Stabilization of Linear Switched Systems with Long Constant Input Delay via Average or Averaging Predictor Feedbacks
Andreas Katsanikakis, Nikolaos Bekiaris-Liberis
TL;DR
The paper tackles stabilization of linear switched systems with a long input delay $D$, where future switching is not fully observable. It develops two predictor-based delay-compensation strategies: an average predictor using a nominal average system with known minimum dwell time, and an averaging predictor feedback that combines exact per-mode predictors; both rely on backstepping and a suite of Lyapunov functionals to prove uniform exponential stability under small parameter variations and a dwell-time bound that grows with the delay. Theoretical guarantees are complemented by simulations showing stabilization and performance gains when dwell-time information is available, as well as robustness to modest delay perturbations.

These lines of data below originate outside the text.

(* ===== verification/ProductTasks.v ===== *)
(** * Interleavings of the product runtime

    What holds of every run of [ProductRuntime]: the invariant of the handle, that a
    generation is drained once, that no generation is started before what ran before
    it has been drained, and that nobody hears of a generation that has been replaced.
    The file ends with two races. *)

From S2P Require Import CellularRuntime ControlRuntime RotationRuntime.
From S2P Require Import Prelude Net RustStr Transport Lifecycle Interaction Threads Rotation.
From stdpp Require Import gmap list.
From S2P Require Import Cellular ProductFacts ProductRuntime.

#[local] Open Scope Z_scope.

(** ** The handle *)

Record product_ok (w : product_world) : Prop := {
  dk_lifecycle : lifecycle_ok (lifecycle (state w));
  dk_current : length (generations w) = S (generation (state w));
  dk_fence : number_of w (generation (state w)) = Some (observer_generation w);
  dk_number :
    observer_generation w = Lifecycle.generation (lifecycle (state w)) \/
    observer_generation w < Lifecycle.generation (lifecycle (state w)) /\
      generation_requires_replacement (lifecycle (state w)) = true;
  dk_sorted i j x y : generations w !! i = Some x -> generations w !! j = Some y -> (i < j)%nat -> number x < number y;
  dk_pending : is_Some (pending_start (state w)) -> is_state (state w) Stopping = true /\ closed (state w) = false;
  dk_epoch : 0 <= platform_mutation_epoch (state w) <= u64_max;
  dk_lease n : active_platform_mutation (state w) = Some n -> n = platform_mutation_epoch (state w) /\ 1 <= n }.

(** The generation a section installs. *)
Definition installs (l : dsection) : dsection_reply l -> option gid :=
  match l return dsection_reply l -> option gid with
  | SRequestStart _ => fun y => match y with StartGoes _ (Some (g, _)) => Some g | _ => None end
  | SCompleteMutation _ _ => fun y => fst <$> y
  | SFailedStart _ _ => fun y => fst <$> y.2
  | SStopped _ _ => fun y => c ← y; fst <$> rebind c
  | _ => fun _ => None
  end.

(** The sections that end a start or a stop. *)
Definition decides (l : dsection) : dsection_reply l -> bool :=
  match l return dsection_reply l -> bool with
  | SFailedStart _ _ => fun y => y.1
  | SStopped _ _ => fun y => is_some y
  | _ => fun _ => false
  end.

The work extends prior conference results by introducing new stability analyses and providing practical guidelines for predictor design under uncertain switching, with implications for networked control, transportation, and energy systems where delays and switching co-occur.
Abstract
We develop delay-compensating feedback laws for linear switched systems with time-dependent switching. Because the future values of the switching signal, which are needed for constructing an exact predictor-feedback law, may be unavailable at current time, the key design challenge is how to construct a proper predictor state. We resolve this challenge constructing two alternative, average predictor-based feedback laws. The first is viewed as a predictor-feedback law for a particular average system, properly modified to provide exact state predictions over a horizon that depends on a minimum dwell time of the switching signal (when it is available). The second is, essentially, a modification of an average of predictor feedbacks, each one corresponding to the fixed-mode predictor-feedback law. We establish that under the control laws introduced, the closed-loop systems are (uniformly) exponentially stable, provided that the differences among system's matrices and among (nominal stabilizing) controller's gains are sufficiently small, with a size that is inversely proportional to the delay length. Since no restriction is imposed on the delay, such a limitation is inherent to the problem considered (in which the future switching signal values are unavailable), and thus, it cannot be removed. The stability proof relies on multiple Lyapunov functionals constructed via backstepping and derivation of solutions' estimates for quantifying the difference between average and exact predictor states. We present consistent numerical simulation results, which illustrate the necessity of employing the average predictor-based laws and demonstrate the performance improvement when the knowledge of a minimum dwell time is properly utilized for improving state prediction accuracy.